3. Внесение  пероксидазного антивидового конъюгата  в рабочем разведении с целью выявления комплекса «антиген + антитело». Залитые планшеты помещают в термостат при 37 °С на 1 ч. Затем лунки планшета трехкратно отмывают физиологическим раствором и подсушивают.

4. Внесение  субстратной смеси. Для проявления  реакции в лунки планшета вносят раствор субстрата (индикатора пероксида-зы) — ортофенилдиамина, к раствору которого добавляют 3%-й раствор пероксида водорода для выявления комплекса «антиген +

+ антитело + конъюгат». Планшеты закрывают  и оставляют в темном месте  при комнатной температуре на 15...30 мин.
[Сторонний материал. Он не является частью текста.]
Context {Rest : Type}.
Variable DecodeMasterConfig : string → error + MasterConfig Rest.
Variable WriteYAML : MasterConfig Rest → error + string.

Local Abbreviation updateConfig R :=
  (@OpenShift.updateConfig Rest DecodeMasterConfig WriteYAML R).
Local Abbreviation Start R := (@OpenShift.Start Rest DecodeMasterConfig WriteYAML R).
Local Abbreviation ReadMasterConfig R :=
  (@OpenShift.ReadMasterConfig Rest DecodeMasterConfig R).

Lemma updateConfig_spec {R} h configDir hostDir serverIP (w : World) :
  ∃ res w' new, updateConfig R h configDir hostDir serverIP w = (Val res, w') ∧
    env w' = env w ∧ responses w' = responses w ∧
    dom (local w') = dom (local w) ∧
    (∀ d, d ≠ configDir → local w' !! d = local w !! d) ∧
    trace w' = trace w ++ new ∧ Forall patching new.
Proof.
  unfold OpenShift.updateConfig, OpenShift.ReadMasterConfig, fileAt. unfold_M. simpl.
  destruct (local w !! configDir) as [t|] eqn:Hdir; simpl.
  2:{ eexists _, _, []. rewrite app_nil_r. by repeat split. }
  destruct (t !! masterConfigYAML) as [data|]; simpl.
  2:{ eexists _, _, []. rewrite app_nil_r. by repeat split. }
  destruct (DecodeMasterConfig data) as [e|cfg]; simpl.
  { eexists _, _, []. rewrite app_nil_r. by repeat split. }
  destruct (WriteYAML _) as [e|bytes]; simpl.
  { eexists _, _, []. rewrite app_nil_r. by repeat split. }
  rewrite Hdir. destruct (writeFile_err (env w)) as [e|]; simpl.
  { eexists _, _, [_]. repeat split; try done. by repeat constructor. }
  eexists _, _, [_; _]. repeat split; simpl; try done.
  - rewrite dom_insert_L. apply subseteq_union_1_L, singleton_subseteq_l.
    by apply elem_of_dom_2 in Hdir.
  - intros d Hd. by rewrite lookup_insert_ne.
  - by rewrite <- app_assoc.
  - by repeat constructor.
Qed.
5. Учет реакции  проводят визуально или спектрофотометричес-ки. При визуальной оценке реакции  учет проводят по 4-плюсовой

системе:

++++ — интенсивное  оранжевое окрашивание;

+++ — оранжевое  окрашивание;

++ — бледно-оранжевое  окрашивание;

+ — желтое  окрашивание.

Пробу считают положительной при оценке в два креста (++) и более. За титр антигена принимают то ее наивысшее разведение, при котором в реакции со специфическим антителом наблюдается бледно-оранжевое окрашивание (++), значительно превосходящее по интенсивности окрашивание контрольных лунок планшета.

При спектрофотометрическом учете результатов реакции проводят расчет коэффициента специфичности, который равен отношению оптической плотности (ОП) продукта реакции в лунках с контрольным положительным антигеном (ОП[) к оптической плотности субстратной смеси в лунках с контрольным отрицательным антигеном (ОП2). Реакцию считают положительной, если коэффициент специфичности не ниже 2,1, и отрицательной,

если ниже 2,1.

Постановка иммуноферментного метода для обнаружения (или титрования) антител такая же, как при обнаружении и идентификации вируса антигена, но с той разницей, что материалом служит исследуемая сыворотка крови.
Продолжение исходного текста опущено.